> _Dataset entries_:
Lemma remote_from_witness :
  let args := intent remote_account (ChainSome mainnet) transfer in
  keeps_from format_baseline ∧
  EvRequest "eth_sendTransaction" (ParamTx formatted_transfer) (inr "0xhash")
    ∈ trace_of (sendTransaction (demo_env 1) bare_client args) ∧
  ∃ q, ParamTx formatted_transfer = ParamTx q ∧
       q !! "from" = Some (VStr (address remote_account)).
Proof.
  intros args.
  assert (Ha : truthy_account (account_or_default bare_client args)
               = Some (RefAccount remote_account)) by by_evaluation.
  assert (Hin : EvRequest "eth_sendTransaction" (ParamTx formatted_transfer)
                  (inr "0xhash")
                ∈ trace_of (sendTransaction (demo_env 1) bare_client args))
    by by_evaluation.
  split; [exact baseline_keeps_from|]. split; [exact Hin|].
  exact (remote_submit_carries_from (demo_env 1) bare_client args
           (RefAccount remote_account) _ _ _ Ha eq_refl
           baseline_keeps_from Hin).
Defined.

(** Scenario A's [gas] reaches the signer in both actions. *)
Lemma caller_fields_witness :
  let args := intent local_account (ChainSome mainnet) transfer in
  args_fields args !! "gas" = Some (VBigInt 21000) ∧
  prepare_contract (demo_env 1) ∧
  args_fields args !! "chainId" = None ∧
  args_fields (sign_local_payload 1 transfer) !! "gas"
    = Some (VBigInt 21000) ∧
  args_fields prepared_transfer !! "gas" = Some (VBigInt 21000).
Proof.
  intros args.
  assert (Hk : args_fields args !! "gas" = Some (VBigInt 21000))
    by by_evaluation.
  assert (Hno : args_fields args !! "chainId" = None) by by_evaluation.
  split; [exact Hk|]. split; [exact (demo_prepare 1)|]. split; [exact Hno|].
  split.
  - apply (proj1 (caller_fields_survive (demo_env 1) bare_client args "gas"
                    (VBigInt 21000) local_account
                    (sign_local_payload 1 transfer)
                    None (inr "0x02f86b") Hk)).
    by_evaluation.
  - apply (proj2 (caller_fields_survive (demo_env 1) bare_client args "gas"
                    (VBigInt 21000) local_account prepared_transfer
                    None (inr "0x02f86b") Hk));
      [exact (demo_prepare 1) | exact Hno | reflexivity | by_evaluation].
Defined.
(** * Triplets_New: checkpoint resume, training driver and EndoForm heads

    A shallow embedding of [src/utils.py], [Pamain.py] and the head of
    [src/models/EndoForm.py].

    - Python values, exceptions and the mutable world (object heap, files,
      output trace) are explicit; every function of the scripts is a
      computation in a state-and-exception monad over that world.
    - Calls into torch, accelerate and transformers, and into the
      repository's [src.eval] and [src.models.NewPA], are fields of the
      [Externals] class.
    - The network is embedded twice: on tensor shapes (every layer is a
      partial function on shapes, failing where torch raises), and, for
      [AttentionClassifier], on values over an abstract scalar type. *)

From Stdlib Require Import QArith ZArith Lia ZifyNat.
From stdpp Require Import gmap strings list pretty.

Local Close Scope Q_scope.
Local Open Scope Z_scope.
Local Open Scope nat_scope.

Set Warnings "-register-all".

(* ===================================================================== *)
(** * Python values *)
(* ===================================================================== *)

(** The values of a Python [float] (and of one element of a float tensor):
    comparison is exact, so finite values are kept as rationals. *)
Inductive pyfloat :=
| FNaN
| FInf (neg : bool)
| FFin (q : Q).

(** [x < y] on floats: false as soon as one side is NaN. *)
Definition flt (x y : pyfloat) : bool :=
  match x, y with
  | FNaN, _ | _, FNaN => false
  | FInf true, FInf true => false
  | FInf true, _ => true
  | _, FInf true => false
  | FInf false, _ => false
  | _, FInf false => true
  | FFin p, FFin q => match Qcompare p q with Lt => true | _ => false end
  end.

(** [x == y] on floats. *)
Definition feq (x y : pyfloat) : bool :=
  match x, y with
  | FInf a, FInf b => Bool.eqb a b
  | FFin p, FFin q => Qeq_bool p q
  | _, _ => false
  end.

> _Task directions_: From the first line to the last, copy the data exactly.

> _Exercise solution_:
Lemma remote_from_witness :
  let args := intent remote_account (ChainSome mainnet) transfer in
  keeps_from format_baseline ∧
  EvRequest "eth_sendTransaction" (ParamTx formatted_transfer) (inr "0xhash")
    ∈ trace_of (sendTransaction (demo_env 1) bare_client args) ∧
  ∃ q, ParamTx formatted_transfer = ParamTx q ∧
       q !! "from" = Some (VStr (address remote_account)).
Proof.
  intros args.
  assert (Ha : truthy_account (account_or_default bare_client args)
               = Some (RefAccount remote_account)) by by_evaluation.
  assert (Hin : EvRequest "eth_sendTransaction" (ParamTx formatted_transfer)
                  (inr "0xhash")
                ∈ trace_of (sendTransaction (demo_env 1) bare_client args))
    by by_evaluation.
  split; [exact baseline_keeps_from|]. split; [exact Hin|].
  exact (remote_submit_carries_from (demo_env 1) bare_client args
           (RefAccount remote_account) _ _ _ Ha eq_refl
           baseline_keeps_from Hin).
Defined.

(** Scenario A's [gas] reaches the signer in both actions. *)
Lemma caller_fields_witness :
  let args := intent local_account (ChainSome mainnet) transfer in
  args_fields args !! "gas" = Some (VBigInt 21000) ∧
  prepare_contract (demo_env 1) ∧
  args_fields args !! "chainId" = None ∧
  args_fields (sign_local_payload 1 transfer) !! "gas"
    = Some (VBigInt 21000) ∧
  args_fields prepared_transfer !! "gas" = Some (VBigInt 21000).
Proof.
  intros args.
  assert (Hk : args_fields args !! "gas" = Some (VBigInt 21000))
    by by_evaluation.
  assert (Hno : args_fields args !! "chainId" = None) by by_evaluation.
  split; [exact Hk|]. split; [exact (demo_prepare 1)|]. split; [exact Hno|].
  split.
  - apply (proj1 (caller_fields_survive (demo_env 1) bare_client args "gas"
                    (VBigInt 21000) local_account
                    (sign_local_payload 1 transfer)
                    None (inr "0x02f86b") Hk)).
    by_evaluation.
  - apply (proj2 (caller_fields_survive (demo_env 1) bare_client args "gas"
                    (VBigInt 21000) local_account prepared_transfer
                    None (inr "0x02f86b") Hk));
      [exact (demo_prepare 1) | exact Hno | reflexivity | by_evaluation].
Defined.
(** * Triplets_New: checkpoint resume, training driver and EndoForm heads

    A shallow embedding of [src/utils.py], [Pamain.py] and the head of
    [src/models/EndoForm.py].

    - Python values, exceptions and the mutable world (object heap, files,
      output trace) are explicit; every function of the scripts is a
      computation in a state-and-exception monad over that world.
    - Calls into torch, accelerate and transformers, and into the
      repository's [src.eval] and [src.models.NewPA], are fields of the
      [Externals] class.
    - The network is embedded twice: on tensor shapes (every layer is a
      partial function on shapes, failing where torch raises), and, for
      [AttentionClassifier], on values over an abstract scalar type. *)

From Stdlib Require Import QArith ZArith Lia ZifyNat.
From stdpp Require Import gmap strings list pretty.

Local Close Scope Q_scope.
Local Open Scope Z_scope.
Local Open Scope nat_scope.

Set Warnings "-register-all".

(* ===================================================================== *)
(** * Python values *)
(* ===================================================================== *)

(** The values of a Python [float] (and of one element of a float tensor):
    comparison is exact, so finite values are kept as rationals. *)
Inductive pyfloat :=
| FNaN
| FInf (neg : bool)
| FFin (q : Q).

(** [x < y] on floats: false as soon as one side is NaN. *)
Definition flt (x y : pyfloat) : bool :=
  match x, y with
  | FNaN, _ | _, FNaN => false
  | FInf true, FInf true => false
  | FInf true, _ => true
  | _, FInf true => false
  | FInf false, _ => false
  | _, FInf false => true
  | FFin p, FFin q => match Qcompare p q with Lt => true | _ => false end
  end.

(** [x == y] on floats. *)
Definition feq (x y : pyfloat) : bool :=
  match x, y with
  | FInf a, FInf b => Bool.eqb a b
  | FFin p, FFin q => Qeq_bool p q
  | _, _ => false
  end.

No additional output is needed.